In the ongoing AURORAS-I Phase I trial, Erasca is evaluating ERAS-0015 in patients with RAS-mutant solid tumours.
Early dose escalation results have shown favourable safety, tolerability, linear pharmacokinetics, and partial responses at doses as low as 8mg once daily.
ERAS-0015 also aims to counter resistance against mutant-selective inhibitors by inhibiting RAS wildtype variants and has shown positive absorption, distribution, metabolism, and excretion, as well as pharmacokinetic properties in multiple studies.
Erasca chairman, CEO and co-founder Jonathan Lim said: “We are excited to work with MSD to advance this promising investigational combination in RAS-driven cancers. RAS mutations activate the RAS/MAPK pathway and promote an immunosuppressive environment.
“Non-clinical data suggest that targeting the pathway with ERAS-0015 may complement PD-1 blockade by reducing immunosuppression and driving more robust and durable tumour responses.”
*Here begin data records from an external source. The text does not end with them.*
Definition parse_request_payload_variants (text : str) : result (list str) :=
  let start := find (L "pub enum RequestPayload") text in
  if (start =? -1)%Z then
    Raise (SystemExit (L "Could not find RequestPayload enum"))
  else
    let body := slice_from start text in
    let body := slice_from (find (L "{") body + 1) body in
    match search END_RE body with
    | None => Raise (SystemExit (L "Could not find end of RequestPayload enum"))
    | Some (before, _) =>
        let body := before in
        let variants := findall VARIANT_RE body in
        Ok (dedup variants [] [])
    end.

End Payloads.

(** ** Vocabulary of the statements, and example inputs *)

(** A text given by its lines. *)
Definition lines (l : list string) : str := Py.join [nl] (map L l).

Module Terms.
Import Py Re Inventory Payloads.

(** A name is declared as a public struct, enum or type alias somewhere
    below [root]: the scanner's pattern matches with that name in the text
    of a Rust file there, in the scan from left to right. *)
Definition declared_type (fs : tree) (root name : str) : Prop :=
  exists f contents c,
    In f (iter_rs_files fs root)
    /\ f_text f = Ok contents
    /\ In c (finditer PUB_TYPE_RE contents)
    /\ group 1 (groups c) = name.


(** A line is a table row when it begins with a vertical bar. *)
Definition is_table_row (line : str) : bool := startswith line (L "|").

(** A cell of example paths as the specification words it: the first
    [limit] paths, separated by a comma and a space, then the number of
    the paths left out, when some are. *)
Definition example_cell (limit : nat) (paths : list str) : str :=
  join (L ", ") (firstn limit paths)
  ++ (if limit <? length paths
      then L " (+" ++ str_of_nat (length paths - limit) ++ L " more)"
      else []).

(** The text of the row of the port table for the item [it] indexed under
    [name], used in the files [used]; without the line break. *)
Definition port_row_text (name : str) (it : PubItem) (used : list str) : str :=
  L "| `" ++ name ++ L "` | " ++ kind it ++ L " | " ++ rel_path it ++ L " | "
  ++ example_cell 3 used ++ L " | " ++ suggest_port_target name used ++ L " | "
  ++ notes_for (suggest_port_target name used) ++ L " |".

(** The lines of the port table of the indexed items [defs] with the usage
    lists [usage]: the two header lines and one row for each indexed name,
    the names in code-point order. *)
Definition port_table_lines (defs : dict PubItem) (usage : dict (list str))
  : list str :=
  [ L "| Item | Kind | Defined in | Used in app/UI (examples) | Suggested target | Notes |";
    L "|---|---|---|---|---|---|" ]
  ++ flat_map
       (fun name =>
          match lookup defs name with
          | Some it => [ port_row_text name it (get usage name) ]
          | None => []
          end)
       (sorted str_leb (keys defs)).

(** The lines of one side of the port block: the placeholder line when
    nothing is indexed, the table otherwise. *)
Definition port_side_lines (placeholder : str) (defs : dict PubItem)
  (usage : dict (list str)) : list str :=
  match defs with
  | [] => [ placeholder ]
  | _ :: _ => port_table_lines defs usage
  end.

(** The text of the port block with the given lines for the two sides. *)
Definition port_block_text (engine_lines player_lines : list str) : str :=
  join [nl]
    ([ L "#### Engine inbound taxonomy"; [] ] ++ engine_lines
     ++ [ []; L "#### Player inbound taxonomy"; [] ] ++ player_lines
     ++ [ []; L "_Regenerate with `task arch:inventories`._" ])
  ++ [nl].

(** The text of the row of the DTO table for a type name with its
    locations in the two modules. *)
Definition dto_row_text (dto_locs port_locs : list str) (name : str) : str :=
  L "| `" ++ name ++ L "` | " ++ example_cell 2 dto_locs ++ L " | "
  ++ example_cell 2 port_locs ++ L " | " ++ suggest_dto_owner name
  ++ L " | Pick one canonical definition; delete the shadow copy; migrate imports |".

(** The body lines of the DTO table for the colliding names [names]: the
    placeholder row when there is none, a row for each name otherwise. *)
Definition dto_body_lines (dto_types port_types : dict (list str))
  (names : list str) : list str :=
  match names with
  | [] => [ L "| _(none)_ |  |  |  |  |" ]
  | _ :: _ =>
      map (fun name => dto_row_text (get dto_types name) (get port_types name) name)
          names
  end.

(** The text of the DTO block whose table has the body lines [body]. *)
Definition dto_block_text (body : list str) : str :=
  L "| Type name | engine-dto (examples) | engine-ports (examples) | Suggested owner | Notes |"
  ++ [nl] ++ L "|---|---|---|---|---|" ++ [nl]
  ++ join [nl] body ++ [nl; nl]
  ++ L "_Regenerate with `task arch:inventories`._" ++ [nl].

(** [R], standing between two line breaks, holds a line that is [E]
    between white space. *)
Definition holds_end_line (E R : str) : Prop :=
  exists a u2 u3 b,
    R = a ++ u2 ++ E ++ u3 ++ b
    /\ bol (last_opt a (Some nl)) = true
    /\ Chars.ws u2 = true /\ Chars.ws u3 = true /\ eol b = true.

(** No path that [rel] gives for a file of the tree holds a line break. *)
Definition one_line_paths (fs : tree) : Prop :=
  forall f p, In f fs -> f_rel f = Ok p -> ~ In nl p.
(** * HowToCook recommendation and consolidation engine

    A shallow embedding of the engine of the repository (TypeScript):
    - [src/utils/recipeUtils.ts]          scaling of a recipe,
    - [src/utils/shoppingListUtils.ts]    consolidation into a shopping list,
    - [src/utils/mealPlanUtils.ts]        preference filter and weekly plan,
    - [src/utils/dishCombinationUtils.ts] selection of a dish combination,
    - [src/tools/recommendMealPlan.ts], [src/tools/recommendDishCombination.ts]
                                          the two tool handlers and the scoring.

    Conventions of the embedding.
    - A JavaScript string is the list of its UTF-16 code units.
    - Counts (servings, dish counts, minutes) are integers ([Z]).  Where
      the engine computes with fractions of amounts (the scaling of an
      amount, the sum of two quantities) a JavaScript number is an IEEE-754
      double ([Double.double], the binary64 format of [SpecFloat]), with
      its rounding to the nearest double, its NaN and its infinities, and
      it is printed with the shortest digits that read back as the same
      double.  Averages and scores are exact rationals ([Q]).
    - [Math.random()] is an injected source: the k-th draw of
      [selectRandomRecipe] returns [rnd k].  A computation that draws from
      it threads the number of draws made so far; a JavaScript exception (a
      property read on [undefined], an Invalid Date) is the result [None].
      The draws that only feed an identifier or the sentence of a
      recommendation are left out together with those fields.
    - Optional fields are [option]s; closed string enumerations are inductive
      types with the string each value stands for. *)

From Stdlib Require Import Bool Ascii String List ZArith NArith QArith Qround Qabs Qminmax.
From Stdlib Require Import Lia Permutation Sorted Decimal SpecFloat.
Import ListNotations.

Local Open Scope Z_scope.
Local Open Scope list_scope.

(* ================================================================== *)
(** * JavaScript strings, the two regular expressions, numbers          *)
(* ================================================================== *)

Module JS.

Definition char16 := N.
Definition jsstring := list char16.

(** An ASCII literal as a JavaScript string. *)
Definition js (s : string) : jsstring := map N_of_ascii (list_ascii_of_string s).

Definition str_eqb (a b : jsstring) : bool :=
  if list_eq_dec N.eq_dec a b then true else false.

Fixpoint startsWith (s p : jsstring) : bool :=
  match p, s with
  | [], _ => true
  | _ :: _, [] => false
  | c :: p', d :: s' => N.eqb c d && startsWith s' p'
  end.

(** [s.includes(sub)] *)
Fixpoint includes (s sub : jsstring) : bool :=
  startsWith s sub ||
  match s with
  | [] => false
  | _ :: s' => includes s' sub
  end.
(** [CartItem.save()] on an instance without key: [Some db'] inside
    when the line is inserted, [None] inside when [full_clean] raises
    its [ValidationError]. *)
Definition CartItem_save (db : DB) (self : CartItem.t) : option (option DB) :=
  ok ← CartItem_full_clean db self;
  if ok : bool then Some (Some (set_cart_items (cart_items db ++ [self]) db))
  else Some None.

End CartItem_save.

(** The cart of user 7 holding one unit of a product without stock. *)
Definition db_sold_out_cart : DB :=
  mkDB {[ 1%nat := sold_out ]} {[ 1%nat := Cart.mk 7 "active" 0 ]}
       [CartItem.mk 1 1 1] ∅ [] ∅ [] 1 1 1.

(** A discontinued product of which two units are left. *)
Definition db_discontinued : DB :=
  mkDB {[ 1%nat := Product.mk "Widget" 5000 2 false 0 0 0 0 ]}
       {[ 1%nat := Cart.mk 7 "active" 0 ]} [] ∅ [] ∅ [] 1 1 1.

(** ** Reviews: repeated reports, and creation through the view *)

(** [k] copies of the note of [report], one after the other. *)
Fixpoint note_times (k : nat) : string :=
  match k with
  | O => ""
  | S k' => auto_hidden_note ++ note_times k'
  end.

(** [Review.objects.filter(user=..., product=...).exists()]. *)
Definition review_exists (db : DB) (user product : nat) : bool :=
  bool_decide
    (map_Exists (λ _ r, Review.user r = user ∧ Review.product r = product)
                (reviews db)).

(** [OrderItem.objects.filter(order__user=..., order__status="delivered",
    product=...).exists()]. *)
Definition delivered_purchase_exists (db : DB) (user product : nat) : bool :=
  existsb
    (λ item,
       match orders db !! OrderItem.order item with
       | Some order =>
           bool_decide (Order.user order = user)
           && String.eqb (Order.status order) "delivered"
           && bool_decide (OrderItem.product item = product)
       | None => false
       end)
    (order_items db).

(** No two reviews are by the same user on the same product. *)
Definition one_review_per_user_product (db : DB) : Prop :=
  ∀ k1 k2 r1 r2,
    reviews db !! k1 = Some r1 → reviews db !! k2 = Some r2 →
    Review.user r1 = Review.user r2 → Review.product r1 = Review.product r2 →
    k1 = k2.

Section Review_view.

Variable round2 : Q → Z.

(** [report()] called [n] times on a stored review, each call on the
    instance that the one before left. *)
Fixpoint Review_report_times (now : Z) (n : nat) (self_pk : nat) (self : Review.t)
    (db : DB) : option (Review.t * DB) :=
  match n with
  | O => Some (self, db)
  | S n' =>
      r ← Review_report round2 now (Some self_pk) self db;
      Review_report_times now n' self_pk r.1.2 r.2
  end.

(** [ReviewViewSet.perform_create(serializer)], the product and the
    rating being the validated data that the methods read: on the left
    the message of the [ValidationError], on the right the key and the
    row of the review created and the database. The instance is built
    with the defaults of the columns, and saved by [Review.save]. *)
Definition ReviewViewSet_perform_create (now : Z) (request_user product : nat)
    (rating : Z) (db : DB) : option (string + nat * Review.t * DB) :=
  if review_exists db request_user product then
    Some (inl "You have already reviewed this product")
  else
    let is_verified := delivered_purchase_exists db request_user product in
    let review :=
      Review.mk product request_user rating is_verified None 0 0 true "" now in
    inr <$> Review_save round2 now None review db.
Lemma make_request_kind (k : RequestKind) (w : world) :
  - 2 ^ 63 <= next_timestamp w < 2 ^ 63 ->
  make_request (reqtype_of k) w =
  (Ok (flag_byte k :: le_bytes 8 (next_timestamp w) ++
       hmac_sha256 (KEY w) (flag_byte k :: le_bytes 8 (next_timestamp w))),
   set_ticks (S (ticks w)) w).
Proof.
  intros Ht. unfold make_request, timestamp_bytes, bind, lift.
  rewrite timestamp_run, (wire_encode_timestamp _ Ht).
  destruct k; reflexivity.
Qed.

Lemma make_request_unknown (reqtype : string) (w : world) :
  reqtype <> "open"%string -> reqtype <> "close"%string ->
  reqtype <> "keygen"%string ->
  make_request reqtype w = (Raise AttributeError, w).
Proof.
  intros H1 H2 H3. unfold make_request.
  apply String.eqb_neq in H1, H2, H3. rewrite H1, H2, H3. reflexivity.
Qed.

Lemma nth_le_bytes (n i : nat) (z : Z) :
  (i < n)%nat ->
  byte_to_Z (nth i (le_bytes n z) x00) = (z / 2 ^ (8 * Z.of_nat i)) mod 256.
Proof.
  revert i z. induction n as [|n IH]; intros i z Hi; [lia|].
  destruct i as [|i]; cbn [le_bytes nth].
  - rewrite byte_to_of_Z by (apply Z.mod_pos_bound; lia).
    change (2 ^ (8 * Z.of_nat 0)) with 1. now rewrite Z.div_1_r.
  - rewrite IH by lia.
    replace (8 * Z.of_nat (S i)) with (8 + 8 * Z.of_nat i) by lia.
    rewrite Z.pow_add_r by lia. change (2 ^ 8) with 256.
    rewrite Z.div_div by lia. reflexivity.
Qed.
In March 2026, MSD announced findings from the pivotal Phase III LITESPARK-022 trial, assessing the combination of Keytruda and Welireg (belzutifan) as adjuvant therapy for patients with clear cell renal cell carcinoma (RCC) after nephrectomy.
In early 2024, Erasca entered two clinical trial collaboration and supply agreements with Novartis to support the development of mitogen-activated protein kinase kinase (MEK) inhibitor trametinib in combination with naporafenib for cancer.